I think you have 3.73:1

I had 24.5" tyres in my 67 GTO exact same tyre size as you, ran about 60mph at a fraction over 3000rpm. I have a M20 Muncie 4 speed with a 10 bolt 8" rear end. I fitted a 3.08:1 and it runs really well - far more drivable.


Sent from AutoGuide.com Free App


----------



## ALKYGTO (Mar 29, 2010)

geeteeohguy said:


> With a 3.55 carrier, you can change to 3.36 gears if you can find them. They will make a big difference. You can also change to a 27" or 28" tall tire and that will help a bunch getting the revs down. I changed the 3.55's in my '65 to 3.36 's, and went to a 235/70/15 rear tire, and the car cruises nicely at 70 mph....a tick under 3,000 rpm and right in the power band. It did ok with the stock 14 inch tires, too, which for these cars are 26.5". Your 225/70/14 _should_ be taller than 24.5"....that's a 60 series height.

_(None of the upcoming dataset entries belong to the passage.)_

(** The theorem at ["_ _ _"] before a line end and at ["__"]. *)
Lemma underscore_thematic_break_witness :
  let valid := valid_of [THEMATIC_BREAK] in
  (matched fresh_scanner = size fresh_scanner
   /\ indentation fresh_scanner <= 3)
  /\ (exists s' l',
        scan valid false fresh_scanner
          (lexer_of ["_"; " "; "_"; " "; "_"; "010"; "a"]%char)
        = Returns true s' l'
        /\ result_symbol l' = THEMATIC_BREAK
        /\ token_end l' = Some 5%nat)
  /\ (exists s' l',
        scan valid false fresh_scanner (lexer_of ["_"; "_"; "010"]%char)
        = Returns true s' l'
        /\ result_symbol l' = MATCHING_DONE
        /\ token_end l' = Some 0%nat).
Proof.
  cbv zeta. split; [split; [reflexivity | cbn; lia]|]. split.
  - destruct (underscore_thematic_break (valid_of [THEMATIC_BREAK])
                fresh_scanner
                (lexer_of ["_"; " "; "_"; " "; "_"; "010"; "a"]%char)
                eq_refl ltac:(cbn; lia) eq_refl eq_refl)
      as (s' & l' & H1 & _ & _ & H2 & H3).
    exists s', l'. split; [exact H1|]. vm_compute in H1.
    injection H1 as <- <-. split; reflexivity.
  - destruct (underscore_thematic_break (valid_of [THEMATIC_BREAK])
                fresh_scanner (lexer_of ["_"; "_"; "010"]%char)
                eq_refl ltac:(cbn; lia) eq_refl eq_refl)
      as (s' & l' & H1 & _ & _ & H2 & H3).
    exists s', l'. split; [exact H1|]. vm_compute in H1.
    injection H1 as <- <-. split; reflexivity.
Defined.

(** ** Setext underlines *)

Lemma skip_whitespace_rest u s' l' :
  forall n s l,
    remaining l = n ->
    skip_whitespace s l = (u, s', l') ->
    rest l' = skip_spaces (rest l) /\ token_end l' = token_end l.
Proof.
  unfold skip_whitespace.
  induction n as [|n IH]; intros s l Hn H;
    destruct (is_space_or_tab (lookahead l)) eqn:E.
  - apply space_or_tab_nonzero, lookahead_nonzero in E.
    unfold eof in E. apply Nat.leb_gt in E. unfold remaining in Hn. lia.
  - rewrite while_lookahead_stop in H by exact E. injection H as _ <- <-.
    destruct (rest_cases l) as [(_ & _ & ->) | (_ & ->)];
      cbn [skip_spaces]; rewrite ?E; auto.
  - pose proof (lookahead_nonzero _ (space_or_tab_nonzero _ E)) as He.
    rewrite (while_lookahead_step _ _ _ _ _ tt
               (set_column s (u8 (column s + advance_size s l)))
               (lexer_advance l true)) in H;
      [| exact E | exact He | reflexivity
       | apply remaining_advance; exact He].
    apply IH in H; [|rewrite remaining_advance by exact He; lia].
    rewrite (rest_advance_tl l l) in H by (reflexivity || exact He).
    destruct (rest_cases l) as [(He' & _) | (_ & Hr)]; [congruence|].
    rewrite Hr in *. cbn [tl skip_spaces] in *. rewrite E.
    destruct H as [H1 H2]. split; [exact H1|]. rewrite H2.
    unfold lexer_advance. rewrite He. reflexivity.
  - rewrite while_lookahead_stop in H by exact E. injection H as _ <- <-.
    destruct (rest_cases l) as [(_ & _ & ->) | (_ & ->)];
      cbn [skip_spaces]; rewrite ?E; auto.
Qed.

(** X9: at the start of a block, where no indented chunk can start and
    [SETEXT_H1_UNDERLINE] is valid, a line that starts with ['='] is an
    underline exactly when only spaces and tabs stand between its first
    run of ['='] and the line end.  The token reaches to the line end;
    [indentation] is left as it is, and it is not looked at: an
    underline may be indented by any number of columns. *)
Theorem setext_h1_underline valid s l :
  matched s = size s ->
  indentation s <= 3 \/ valid INDENTED_CHUNK_START = false
  \/ valid LAZY_CONTINUATION = true ->
  valid SETEXT_H1_UNDERLINE = true -> lookahead l = chr "=" ->
  exists s' l',
    scan valid false s l = Returns true s' l'
    /\ open_blocks s' = open_blocks s /\ matched s' = u8 (matched s + 1)
    /\ indentation s' = indentation s
    /\ rest l'
       = skip_spaces (skipn (run_length (chr "=") (rest l)) (rest l))
    /\ if is_line_end
            (hd 0 (skip_spaces
                     (skipn (run_length (chr "=") (rest l)) (rest l))))
       then result_symbol l' = SETEXT_H1_UNDERLINE
            /\ token_end l' = Some (position l')
       else result_symbol l' = MATCHING_DONE
            /\ token_end l' = Some (position l).
Proof.
  intros Hm Hi Hv Hl.
  assert (He : eof l = false)
    by (apply lookahead_nonzero; rewrite Hl; discriminate).
  rewrite scan_at_block_start;
    [| exact He | exact Hm | exact Hi
     | rewrite Hl; apply andb_false_r].
  rewrite (block_switch_at (chr "=")) by (exact Hl || reflexivity).
  change (chr "=" =? chr "#") with false.
  change (chr "=" =? chr "=") with true. cbv iota.
  unfold case_setext_h1, matching_of. rewrite Hv. cbn [negb andb].
  replace (matched s <? size s) with false by lia. cbn [negb andb].
  destruct (count_run (chr "=") false s (mark_end l))
    as [[level s1] l1] eqn:Ec.
  pose proof (count_run_frames _ _ _ _ _ _ _ Ec) as [Hf1 _].
  pose proof (count_run_token_end _ _ _ _ _ _ _ Ec) as Hte.
  cbn [token_end mark_end] in Hte.
  apply count_run_spec in Ec as (_ & Hp & Ht); [|discriminate].
  change (rest (mark_end l)) with (rest l) in *.
  cbn [position text mark_end] in Hp, Ht.
  assert (Hr1 : rest l1 = skipn (run_length (chr "=") (rest l)) (rest l))
    by (unfold rest; rewrite Hp, Ht, skipn_skipn; f_equal;
        apply Nat.add_comm).
  destruct (skip_whitespace s1 l1) as [[u s2] l2] eqn:Ew.
  pose proof (skip_whitespace_frames _ _ _ _ _ Ew) as [Hf2 _].
  apply (skip_whitespace_rest _ _ _ _ _ _ eq_refl) in Ew.
  destruct Ew as [Hr2 Hte2]. rewrite Hr1 in Hr2. rewrite <- Hr2, rest_hd.
  pose proof (frame_trans _ _ _ Hf1 Hf2) as [Hb Hma Hin _ _ _ _].
  destruct (is_line_end (lookahead l2));
    do 2 eexists; (split; [reflexivity|]);
    cbn [open_blocks matched indentation set_matched set_indentation
         result_symbol token_end mark_end set_result_symbol position];
    rewrite ?Hb, ?Hma, ?Hin, ?Hte2, ?Hte; repeat split; reflexivity.
Qed.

Agreed. I would try to find a taller tire and see what difference that makes.


----------



## jetstang (Nov 5, 2008)

I have 275 60 15s ans a 3.36 and run 70 MPH at 3000 RPM's. Tall tires without looking tall is the answer.


----------



## pcolenutt (Jun 6, 2013)

You need to measure tyres, not go by spec. The spec on my cooper cobra get tyres is 25.9" but they measure 24.5". No one can explain why!


Sent from AutoGuide.com Free App


----------



## wally (Apr 24, 2014)

*rear end*

I also have air sorry


----------